The herb we refer to as hyssop today, Hyssopus officinalis, is Southern European, but its natural range does not extend as far as the Holy Land. As the species name suggests, it has long been used in medicine. It was once so commonplace that the Elizabethan physician John Gerard mentions that his Greek pre­decessor, Dioscorides, had left it “altogether without description, as being a plant so well knowne that it needed none”.

Gerard followed suit in his herbal to “avoid tediousnesse to the Reader”. It forms a neat hummock of scented foliage, and displays, in July and August, spikes of two-lipped flowers, in pink, purple, or white. If the sort of sunny well-drained spot favoured by its cousin, lavender, can be found, it could be included in a church community’s garden to show what the biblical hyssop is almost certainly not.

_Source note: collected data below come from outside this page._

(** [torch.cat] keeps every dimension of the operands it does not skip
    but the one it concatenates along, where the extents add up. *)
Lemma cat_operands_shape (dt : dtype) (ts : list tensor) (dim : nat) (t : tensor) :
  ts ≠ [] →
  cat_operands dt ts dim = Ok t →
  (∀ x, x ∈ ts →
        length (shape x) = length (shape t)
        ∧ ∀ i, i ≠ dim → shape x !! i = shape t !! i)
  ∧ shape t !! dim = Some (foldr Nat.add 0 (map (extent dim) ts)).
Proof.
  unfold cat_operands. destruct ts as [|t0 ts0]; [congruence|]. intros _.
  destruct (dim <? ndim t0) eqn:Hdim; [|discriminate]. cbn [negb].
  apply Nat.ltb_lt in Hdim. unfold ndim in Hdim.
  destruct (forallb _ _) eqn:Hall; [|discriminate]. cbn [negb].
  intros Hok. apply Ok_inj in Hok. subst t. cbn [shape].
  assert (Htake : length (take dim (shape t0)) = dim)
    by (rewrite length_take; lia).
  split.
  - intros x Hx. apply list_elem_of_In in Hx.
    rewrite forallb_forall in Hall. apply Hall in Hx.
    apply cat_compatible_spec in Hx as [Hlen Hsame].
    split.
    + rewrite length_app, Htake. cbn [length]. rewrite length_drop. lia.
    + intros i Hi. rewrite (Hsame i Hi).
      destruct (Nat.lt_ge_cases i dim) as [Hlt|Hge].
      * rewrite lookup_app_l by lia. rewrite lookup_take_lt by exact Hlt.
        reflexivity.
      * rewrite lookup_app_r by lia. rewrite Htake.
        replace (i - dim) with (S (i - S dim)) by lia.
        rewrite (lookup_cons_succ (i - S dim)), lookup_drop. f_equal. lia.
  - rewrite lookup_app_r by lia. rewrite Htake, Nat.sub_diag. reflexivity.
Qed.
Lemma in_forest_preorder F n : in_forest F n -> In (label_of n) (preorder F).
Proof.
  induction 1 as [F n Hin|F m n Hin _ IH]; unfold preorder; apply in_flat_map.
  - exists n. split; [exact Hin|]. destruct n. left. reflexivity.
  - exists m. split; [exact Hin|]. destruct m. right. exact IH.
Qed.

(** C5, as stated, fails for a node that the pass does not reach.  In the
    chain x|0 [x|1 [x|2 [y|3]]] the node x|1 has a first child, x|2, and
    meets the condition of the check against it; but the root collapses
    first and takes x|1 out, the pass goes on into the children that x|1
    had, and the check is never applied to x|1: its first child x|2 is
    not removed, it stays with its own child, and no node of the result
    stands for x|1. *)
Lemma cleanup_toc_collapse_unreached :
  let y := mk_toc_item (wx "y") [] 3 [] in
  let x2 := mk_toc_item (wx "x") [] 2 [y] in
  let x1 := mk_toc_item (wx "x") [] 1 [x2] in
  let items := [mk_toc_item (wx "x") [] 0 [x1]] in
  in_forest items x1 /\ children x1 = [x2] /\ collapse_pred x1 x2 = true /\
  cleanup_toc items = [mk_toc_item (wx "x") [] 0 [x2]] /\
  in_forest (cleanup_toc items) x2 /\
  ~ (exists item', in_forest (cleanup_toc items) item' /\
       offset item' = offset x1) /\
  ~ reached items x1.
Proof.
  cbv zeta. split; [|split; [|split; [|split; [|split; [|split]]]]].
  - apply (in_forest_below _ (mk_toc_item (wx "x") [] 0
             [mk_toc_item (wx "x") [] 1
                [mk_toc_item (wx "x") [] 2 [mk_toc_item (wx "y") [] 3 []]]])).
    + left. reflexivity.
    + apply in_forest_root. left. reflexivity.
  - reflexivity.
  - reflexivity.
  - reflexivity.
  - apply (in_forest_below _ (mk_toc_item (wx "x") [] 0
             [mk_toc_item (wx "x") [] 2 [mk_toc_item (wx "y") [] 3 []]])).
    + left. reflexivity.
    + apply in_forest_root. left. reflexivity.
  - intros (item' & Hin & Hoff). apply in_forest_preorder in Hin.
    destruct item' as [nm rf off ch]. cbn [offset] in Hoff. subst off.
    vm_compute in Hin.
    destruct Hin as [H|[H|[H|[]]]]; discriminate.
  - intros H.
    inversion H as [? ? Hin|? item ? Hin Hbelow]; subst.
    + destruct Hin as [Heq|[]]. discriminate.
    + destruct Hin as [<-|[]].
      change (reached [mk_toc_item (wx "x") [] 2 [mk_toc_item (wx "y") [] 3 []]]
                (mk_toc_item (wx "x") [] 1
                   [mk_toc_item (wx "x") [] 2 [mk_toc_item (wx "y") [] 3 []]]))
        in Hbelow.
      inversion Hbelow as [? ? Hin2|? item2 ? Hin2 Hbelow2]; subst.
      * destruct Hin2 as [Heq|[]]. discriminate.
      * destruct Hin2 as [<-|[]].
        change (reached [mk_toc_item (wx "y") [] 3 []]
                  (mk_toc_item (wx "x") [] 1
                     [mk_toc_item (wx "x") [] 2 [mk_toc_item (wx "y") [] 3 []]]))
          in Hbelow2.
        inversion Hbelow2 as [? ? Hin3|? item3 ? Hin3 Hbelow3]; subst.
        -- destruct Hin3 as [Heq|[]]. discriminate.
        -- destruct Hin3 as [<-|[]].
           change (reached []
                     (mk_toc_item (wx "x") [] 1
                        [mk_toc_item (wx "x") [] 2 [mk_toc_item (wx "y") [] 3 []]]))
             in Hbelow3.
           inversion Hbelow3 as [? ? Hin4|? item4 ? Hin4 _]; destruct Hin4.
Qed.
(** * DeviceUtils: a shallow embedding of build/android/pylib/device/device_utils.py

    The development follows the Python source method by method.  A
    [DeviceUtils] object is a record holding the fact cache, the
    [_commands_installed] flag and the state of the device behind the adb
    wrapper; every method is a function in a state-and-exception monad, so
    that a mutation made before an exception is raised stays visible, as
    it does in Python.

    Conventions:
    - Python 2 [str] values are [string]s (sequences of bytes);
    - Python [int]s are [Z];
    - [self._cache] is a [gmap string cache_value];
    - the adb wrapper, the quoting helpers of [cmd_helper], the scoped
      device temp file, the md5sum helpers, [install_commands] and the host
      file system are collaborators that live outside device_utils.py; they
      are record fields supplied by the caller of each definition;
    - the timeout/retry decorators are not modelled: each definition is one
      execution of the method body. *)

From Stdlib Require Import ZArith String Ascii List Bool Lia.
From Stdlib Require Import Floats.PrimFloat.
From Stdlib Require Floats.SpecFloat Floats.FloatOps.
From stdpp Require Import gmap strings list fin_maps pretty.

Set Warnings "-inexact-float".

Open Scope Z_scope.
Open Scope string_scope.

(** ** Python string primitives *)

Module PyStr.

Definition LF : ascii := "010"%char.
Definition CR : ascii := "013"%char.
(** The sub-covariance read at the indices [idx] of the parameters. *)
Lemma get_subcovariance_tabulate `{Square} (C : Covariance.t) (pars : ParameterPool.t)
    (idx : list nat) :
  let n := length (Covariance.parameters C) in
  Np.is_shape n n (Covariance.data C) = true ->
  mapR (ParameterPool.index (Covariance.parameters C)) pars = Ok idx ->
  Forall (fun i => i < n) idx ->
  Covariance.get_subcovariance C pars
  = Ok (Covariance.mk pars
          (Np.tabulate (length idx) (length idx)
             (fun a b => Np.get (Covariance.data C)
                           (default 0 (idx !! a)) (default 0 (idx !! b))))).
Proof.
  intros n HC Hmap Hrange. unfold Covariance.get_subcovariance.
  rewrite Hmap. cbn [mbind result_bind].
  change (Covariance._data C) with (Covariance.data C).
  by rewrite (ix_get_tabulate n _ _ HC Hrange).
Qed.
(** C5: the headers handed to the underlying fetch differ from the caller's
    only when fetch tracing is enabled and the URL matches the propagation
    targets; the default targets are the URLs that contain [localhost] and
    those that start with [/].  With the targets [["localhost"]], tracing
    and span creation enabled and an active transaction, a fetch to
    [https://localhost/api] is issued with the injected headers: a
    [sentry-trace] header and, for a non-empty fragment, a [baggage] header.
    For a URL input these are, in a plain object of the caller, the
    traceparent of the span under [sentry-trace] and under [baggage] the
    caller's baggage entries and the fragment joined by commas, with the
    caller's other headers as they were; without headers of the caller, the
    traceparent and the fragment; in an array of the caller, the two pairs
    after the caller's.  A fetch to [https://evil.example] is issued with
    the caller's init unchanged.  Neither is taken for a request of the SDK
    itself. *)
Theorem headers_attached_only_to_targets (client : Client) (args : FetchArgs) (hub : Hub) :
  (init_headers (load.patchedInit client args hub) <> (init args ≫= init_headers) ->
   load.shouldTraceFetch client = true /\
   stringMatchesSomePattern (getFetchUrl args)
     (default load.defaultTracePropagationTargets
              (BrowserTracing client ≫= tracePropagationTargets)) = true) /\
  (forall u, stringMatchesSomePattern u load.defaultTracePropagationTargets
             = includes "localhost" u || String.prefix "/" u) /\
  (forall opts span tx,
      BrowserTracing client = Some opts ->
      traceFetch opts = true ->
      tracePropagationTargets opts = Some [PStr "localhost"] ->
      load.shouldCreateSpan client (getFetchUrl args) = true ->
      scope_span hub = Some span ->
      transaction span = Some tx ->
      let fragment :=
        dynamicSamplingContextToSentryBaggageHeader (getDynamicSamplingContext tx) in
      let injected :=
        match fragment with
        | Some b => if decide (b = "") then [] else [b]
        | None => []
        end in
      (getFetchUrl args = "https://localhost/api" ->
       load.isSentryRequest args = false /\
       exists hs,
         init_headers (load.patchedInit client args hub) = Some hs /\
         hs = addTracingHeadersToFetchRequest (input args)
                (getDynamicSamplingContext tx) span (init args ≫= init_headers) /\
         has_header "sentry-trace" hs = true /\
         (forall b, fragment = Some b -> b <> "" -> has_header "baggage" hs = true) /\
         (forall u (m : gmap string HeaderValue),
             input args = Url u ->
             init args ≫= init_headers = Some (PlainObject m) ->
             let entries :=
               match default HUndefined (m !! "baggage") with
               | HArray l => l
               | HString s => if decide (s = "") then [] else [s]
               | HUndefined => []
               end ++ injected in
             exists m' : gmap string HeaderValue,
               hs = PlainObject m' /\
               m' !! "sentry-trace" = Some (HString (toTraceparent span)) /\
               m' !! "baggage"
               = Some match entries with
                      | [] => HUndefined
                      | _ :: _ => HString (join_commas entries)
                      end /\
               forall k, k <> "sentry-trace" -> k <> "baggage" -> m' !! k = m !! k) /\
         (forall u,
             input args = Url u ->
             init args ≫= init_headers = None ->
             exists m' : gmap string HeaderValue,
               hs = PlainObject m' /\
               m' !! "sentry-trace" = Some (HString (toTraceparent span)) /\
               (forall b, fragment = Some b -> b <> "" ->
                          m' !! "baggage" = Some (HString b))) /\
         (forall u l,
             input args = Url u ->
             init args ≫= init_headers = Some (PairArray l) ->
             hs = PairArray
                    (l ++ ("sentry-trace", toTraceparent span)
                       :: ((fun b => ("baggage", b)) <$> injected)))) /\
      (getFetchUrl args = "https://evil.example" ->
       load.isSentryRequest args = false /\
       load.patchedInit client args hub
       = default {| init_method := None; init_headers := None |} (init args))).
Proof.
  split; [|split].
  - unfold load.patchedInit, load.shouldAttachHeaders.
    destruct (scope_span hub) as [span|]; cbn [mbind option_bind];
      [|destruct (init args); intros Hne; now contradiction Hne].
    destruct (transaction span) as [tx|];
      [|destruct (init args); intros Hne; now contradiction Hne].
    destruct (load.shouldTraceFetch client); cbn [andb];
      [|destruct (init args); intros Hne; now contradiction Hne].
    destruct (stringMatchesSomePattern _ _); cbn [andb];
      [auto | destruct (init args); intros Hne; now contradiction Hne].
  - intros u. unfold stringMatchesSomePattern, load.defaultTracePropagationTargets.
    simpl. now rewrite orb_false_r.
  - intros opts span tx Hopts Htrace Htargets Hspan Hscope Htx fragment injected.
    unfold load.patchedInit, load.shouldAttachHeaders, load.shouldTraceFetch.
    rewrite Hscope, Hopts. cbn [mbind option_bind]. rewrite Htx, Htrace, Htargets, Hspan.
    cbn [default from_option id andb]. unfold load.isSentryRequest.
    split; intros ->; (split; [reflexivity|]).
    + replace (stringMatchesSomePattern "https://localhost/api" [PStr "localhost"])
        with true by (vm_compute; reflexivity).
      exists (addTracingHeadersToFetchRequest (input args)
                (getDynamicSamplingContext tx) span (init args ≫= init_headers)).
      split; [destruct (init args); reflexivity|]. split; [reflexivity|].
      split; [apply injected_sentry_trace|].
      split; [intros b Hb Hne; now apply (injected_baggage _ _ _ _ b)|].
      split; [|split].
      * intros u m Hin Hh. rewrite Hin, Hh. cbv zeta.
        unfold addTracingHeadersToFetchRequest, merge_into_object.
        cbn [own_properties]. fold fragment.
        rewrite newBaggageHeaders_entries. fold injected.
        rewrite nonempty_choice.
        eexists. split; [reflexivity|]. split; [|split].
        -- rewrite lookup_insert_ne by discriminate. apply lookup_insert_eq.
        -- apply lookup_insert_eq.
        -- intros k Ht Hb. now rewrite !lookup_insert_ne by congruence.
      * intros u Hin Hh. rewrite Hin, Hh.
        unfold addTracingHeadersToFetchRequest. fold fragment.
        eexists. split; [reflexivity|]. split.
        -- rewrite lookup_insert_ne by discriminate. apply lookup_insert_eq.
        -- intros b -> _. apply lookup_insert_eq.
      * intros u l Hin Hh. rewrite Hin, Hh.
        unfold addTracingHeadersToFetchRequest. fold fragment.
        rewrite appended_pairs. unfold injected.
        destruct fragment as [b|]; [|reflexivity]. now case_decide.
    + replace (stringMatchesSomePattern "https://evil.example" [PStr "localhost"])
        with false by (vm_compute; reflexivity).
      reflexivity.
Qed.
(** * EtherGuard-VPN: routing plane of the supernode and of the edge

    A shallow embedding of the Go sources

      - package [conn]: [ValidIP], [LookupIP], [PrettyName]
      - the graph of package [path]: [NewGraph], [UpdateLatency], [Weight],
        [OldWeight], [GetWeightType], [ShouldUpdate], [CheckAnyShouldUpdate],
        [ShouldCalculate], [SetWeight], [SetOldWeight],
        [RemoveAllNegativeValue], [FloydWarshall], [RecalculateNhTable],
        [RemoveVirt], [Path], [Next], [SetNHTable], [GetNHTable], [GetEdges],
        [GetBoardcastList], [GetBoardcastThroughList]
      - the supernode of package [main]: [checkNhTable], the register and
        the pong branch of [Event_server_event_hendler],
        [RoutinePushSettings], [PushNhTable], [PushPeerinfo]

    into Rocq, followed by the properties proved about them.

    Conventions of the embedding.

    - A Go [float64] is modelled by an exact rational ([Q]): the graph only
      adds, multiplies and compares latencies, so rounding is the one thing
      this model leaves out.  [math.Pow] is not rational; it is a parameter
      of the section that needs it.
    - Where the answer of the code depends on the rounding, the code is
      modelled with it.  Module [Float64] is IEEE 754 binary64, operation
      by operation, and holds the threshold test of [ShouldUpdate];
      [FloydWarshall_fl] is [FloydWarshall] with the rounded addition as a
      parameter, and its theorems assume of that addition only that it
      keeps the order of the exact sums and adds zero exactly, which is
      proved of the sum rounded to 53 bits ([fadd53]).
    - A [config.Vertex] (a [uint16]) is an [N]; a [time.Time] and a
      [time.Duration] are integers ([Z], nanoseconds).
    - A Go map is a [gmap]; reading an absent key yields the zero value of the
      element type, which the accessors below write out.
    - Go leaves the order of [range] over a map unspecified.  Where the result
      can depend on it the order is an explicit argument (a list of the keys),
      and the theorems quantify over every such list.
    - [time.Now()] is an argument [now]; one call of a modelled function sees
      one instant.
    - A [*config.Vertex] is an [option Vertex] where the code only reads the
      vertex behind the pointer.  Where it compares the pointers themselves
      the table holds a [Ptr], an address with the vertex stored there, and
      the next free address is part of the state.
    - A loop without a bound of its own takes [fuel]; a call that can panic
      or run out of fuel returns an [outcome].
    - A Go string that is cut by index is the list of its bytes.
    - What the network, the packet encoder and the runtime answer
      ([net.Dial], [GetByte], the name of a function) is an argument or a
      parameter of the section that needs it. *)

From Stdlib Require Import ZArith QArith Qabs Qminmax Qround Lqa Lia List Bool.
From Stdlib Require Import Strings.String Strings.Ascii Strings.Byte.
From Stdlib Require Import Floats.SpecFloat Qpower.
From stdpp Require Import base option gmap list fin_maps strings pretty sorting.
(** * The streaming chat backend of main.py, embedded in Rocq

    The development follows main.py: the three tables (User, Conversation,
    Message), the helpers [save_message] and [get_or_create_conversation],
    the handler [chat_stream] with its inner [event_generator], and the
    handler [generate_conversation_title].

    - A Python [str] is a [string]; one [ascii] stands for one code point
      below 256, and [len] is [String.length].
    - The database is a [Store] of rows in insertion order.  A query is a
      total read of the store; a [commit] may raise.  Queries that raise
      and requests that are cancelled are the [Hazards] under which
      [chat_stream_under] and [generate_conversation_title_under] run.
    - Everything the handlers cannot decide themselves (fresh uuids, the
      clock, a failing commit, the completion agent) is taken from an
      environment [Env], indexed by a step counter, so that every behaviour
      of the outside world is covered by some environment.
    - Every interaction with the database or with the agent is appended to
      a [trace], so that the order of effects can be stated. *)

From Stdlib Require Import String Ascii List ZArith Lia Bool.
From Stdlib Require Import Sorting.Sorted Sorting.Permutation.
Import ListNotations.

Local Open Scope list_scope.
Local Open Scope string_scope.

(** ** Python strings *)

Module PyStr.

Definition LF : string := String (ascii_of_nat 10) EmptyString.
Definition DQUOTE : ascii := ascii_of_nat 34.
Definition SQUOTE : ascii := ascii_of_nat 39.

(** [bool(s)] for a str: the empty string is the only falsy one. *)
Definition truthy (s : string) : bool :=
  match s with EmptyString => false | String _ _ => true end.

(** [c.isspace()] for a code point below 256: TAB..CR, FS..US, space,
    NEL and NBSP. *)
Definition isspace (c : ascii) : bool :=
  let n := nat_of_ascii c in
  (((9 <=? n) && (n <=? 13)) || ((28 <=? n) && (n <=? 32))
   || (n =? 133) || (n =? 160))%nat.

Fixpoint lstrip (s : string) : string :=
  match s with
  | EmptyString => EmptyString
  | String c r => if isspace c then lstrip r else s
  end.

Fixpoint rstrip (s : string) : string :=
  match s with
  | EmptyString => EmptyString
  | String c r =>
      match rstrip r with
      | EmptyString => if isspace c then EmptyString else String c EmptyString
      | r' => String c r'
      end
  end.

(** [s.strip()] *)
Definition strip (s : string) : string := rstrip (lstrip s).

(** [s.replace(c, '')] for a one-character [c]. *)
Fixpoint remove_char (c : ascii) (s : string) : string :=
  match s with
  | EmptyString => EmptyString
  | String d r =>
      if Ascii.eqb d c then remove_char c r else String d (remove_char c r)
  end.

(** [s[:n]] *)
Definition prefix_slice (n : nat) (s : string) : string := substring 0 n s.

(** Every character of [s] satisfies [p]. *)
Fixpoint all_chars (p : ascii -> bool) (s : string) : bool :=
  match s with
  | EmptyString => true
  | String c r => p c && all_chars p r
  end.

Definition first_char (s : string) : option ascii :=
  match s with EmptyString => None | String c _ => Some c end.

Fixpoint last_char (s : string) : option ascii :=
  match s with
  | EmptyString => None
  | String c EmptyString => Some c
  | String _ r => last_char r
  end.

Definition is_quote (c : ascii) : bool :=
  Ascii.eqb c DQUOTE || Ascii.eqb c SQUOTE.

(** The string of the characters of [s] that are in [cs], from both
    ends: [s.strip(cs)] with a set of characters. *)
Fixpoint lstrip_set (p : ascii -> bool) (s : string) : string :=
  match s with
  | EmptyString => EmptyString
  | String c r => if p c then lstrip_set p r else s
  end.

Fixpoint rstrip_set (p : ascii -> bool) (s : string) : string :=
  match s with
  | EmptyString => EmptyString
  | String c r =>
      match rstrip_set p r with
      | EmptyString => if p c then EmptyString else String c EmptyString
      | r' => String c r'
      end
  end.

End PyStr.

(** ** The tables *)

Module User.
Record t := mk
  { id : string; email : string; name : option string;
    password : string; createdAt : Z }.
End User.

Module Conversation.
Record t := mk
  { id : string; title : string; userId : string; createdAt : Z }.
End Conversation.

Module Message.
Record t := mk
  { id : string; role : string; content : string;
    conversationId : string; createdAt : Z }.
End Message.

Record ChatRequest := mkChatRequest
  { user_id : string; conv_id : string; prompt : string }.

(** The rows of the Conversation and Message tables, in insertion order. *)
Record Store := mkStore
  { conversations : list Conversation.t; messages : list Message.t }.

(** ** The completion agent *)

(** [TextMessage(content=..., source=...)] *)
Record TextMessage := mkTextMessage
  { tm_content : string; tm_source : string }.

(** An event of [on_messages_stream]: one that has a [content] attribute
    holding a str (a streaming chunk), or one without it (the closing
    Response).  An event whose [content] makes [+=] raise ends the loop as
    a stream that raises at that point does, and is covered by the failure
    of the stream. *)
Inductive StreamEvent :=
| ChunkEvent (content : string)
| NoContentEvent.

(** What [on_messages] returns: [chat_message] may be missing; when it is
    there its [content] is a str or something without [strip]. *)
Inductive ChatContent :=
| StrContent (s : string)
| OtherContent.

Record Response := mkResponse { chat_message : option ChatContent }.

(** ** Results, effects and the world *)

(** [Raise msg]: an [Exception] [e] with [str(e) = msg] propagates. *)
Inductive Result (A : Type) :=
| Ok (a : A)
| Raise (msg : string).
Arguments Ok {A} a.
Arguments Raise {A} msg.

Inductive Effect :=
| DbSelectMessages (conversation_id : string) (limit : option nat)
    (rows : list Message.t)
| DbAddConversation (c : Conversation.t)
| DbAddMessage (m : Message.t)
| DbSetTitle (conversation_id : string) (title : string)
| AgentStream (input : list TextMessage)
| AgentOnce (system_message : string) (input : list TextMessage).

Record Env := mkEnv
  { env_uuid4 : nat -> string;
    env_utcnow : nat -> Z;
    (** [Some msg]: the commit issued at that step raises. *)
    env_commit_fault : nat -> option string;
    (** the events the stream yields, then [Some msg] when it raises
        after them and [None] when it is exhausted *)
    env_on_messages_stream :
      nat -> list TextMessage -> list StreamEvent * option string;
    env_on_messages : nat -> string -> list TextMessage -> Result Response }.

Record World := mkWorld
  { db : Store; steps : nat; trace : list Effect }.

Definition M (A : Type) : Type := World -> Result A * World.

Definition ret {A} (a : A) : M A := fun w => (Ok a, w).

Definition bind {A B} (m : M A) (k : A -> M B) : M B :=
  fun w =>
    match m w with
    | (Ok a, w') => k a w'
    | (Raise msg, w') => (Raise msg, w')
    end.

Notation "x <- m ;; k" := (bind m (fun x => k))
  (at level 61, m at next level, right associativity).
Notation "m ;;; k" := (bind m (fun _ => k))
  (at level 61, right associativity).

Definition tick (w : World) : World :=
  mkWorld (db w) (S (steps w)) (trace w).

Definition log (e : Effect) (w : World) : World :=
  mkWorld (db w) (steps w) (trace w ++ [e]).

Definition with_db (f : Store -> Store) (w : World) : World :=
  mkWorld (f (db w)) (steps w) (trace w).

(** The outcome of an HTTP handler. *)
Inductive Outcome (A : Type) :=
| Returned (a : A)
| HTTPException (status_code : Z) (detail : string)
| Unhandled (msg : string).
Arguments Returned {A} a.
Arguments HTTPException {A} status_code detail.
Arguments Unhandled {A} msg.

(** What the stream of [/chat/stream] carries, one constructor per
    [yield] of [event_generator]. *)
Inductive SSE :=
| Chunk (content : string)
| Done
| Error (msg : string).

(** The text of each [yield]. *)
Definition wire (e : SSE) : string :=
  match e with
  | Chunk c => "data: " ++ c ++ PyStr.LF ++ PyStr.LF
  | Done => "data: [DONE]" ++ PyStr.LF ++ PyStr.LF
  | Error msg => "data: Error: " ++ msg ++ PyStr.LF ++ PyStr.LF
  end.

Definition is_terminal (e : SSE) : bool :=
  match e with Chunk _ => false | Done | Error _ => true end.

Definition chunk_text (e : SSE) : string :=
  match e with Chunk c => c | Done | Error _ => EmptyString end.

(** The concatenation, in emission order, of the chunks of a stream. *)
Definition emitted_text (out : list SSE) : string :=
  fold_right (fun e acc => chunk_text e ++ acc) EmptyString out.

A further complication is that the various references to hyssop in the New and Old Testaments probably refer to more than one species. The sponge soaked with vinegar offered to the dying Christ was held on a hyssop branch. Here, I would accept the 19th-century scholar J. F. Royle’s conclusion that the plant in question was a caper, Capparis spinosa, a spiny shrub common in the Holy Land. This has branches stout and long enough to reach Jesus’s mouth.

A caper plant is easily grown from seed, but needs hot, dry conditions, and, in this country, will flourish only in a greenhouse, where it will provide a harvest of the flower buds that can be pickled.

Botanists tend to agree that the esov of scripture is Syrian oregano, Origanum syriacum syn. O. maru. In spring, this “hyssop” bears clusters of tiny white flowers at the stem tips. With its fuzzy leaves and hairy stems, a bunch makes a fine aspergillum. It would have served well as a paintbrush for daubing blood on doorposts and lintels at the time of Passover. It is still used today by Samaritans in their Passover ritual.

Palestinians refer to the herb as “za’atar”. Confusingly, za’atar also refers to the spice mix that contains sesame seeds, sumac, and salt, as well as the Syrian oregano.

Jekka’s Herb Farm sells a range of unusual herbs, including Syrian oregano. Plants are available from the farm on open days, or by email and collection. As a Middle Eastern native, za’atar plants need some protection over winter, from the wet and the cold. It makes an attractive border plant, and reaches a height of about 60cm in this country.

The leaves, with their unique savoury/thyme/oregano essence, would certainly be a talking-point as a key ingredient in a parish meal.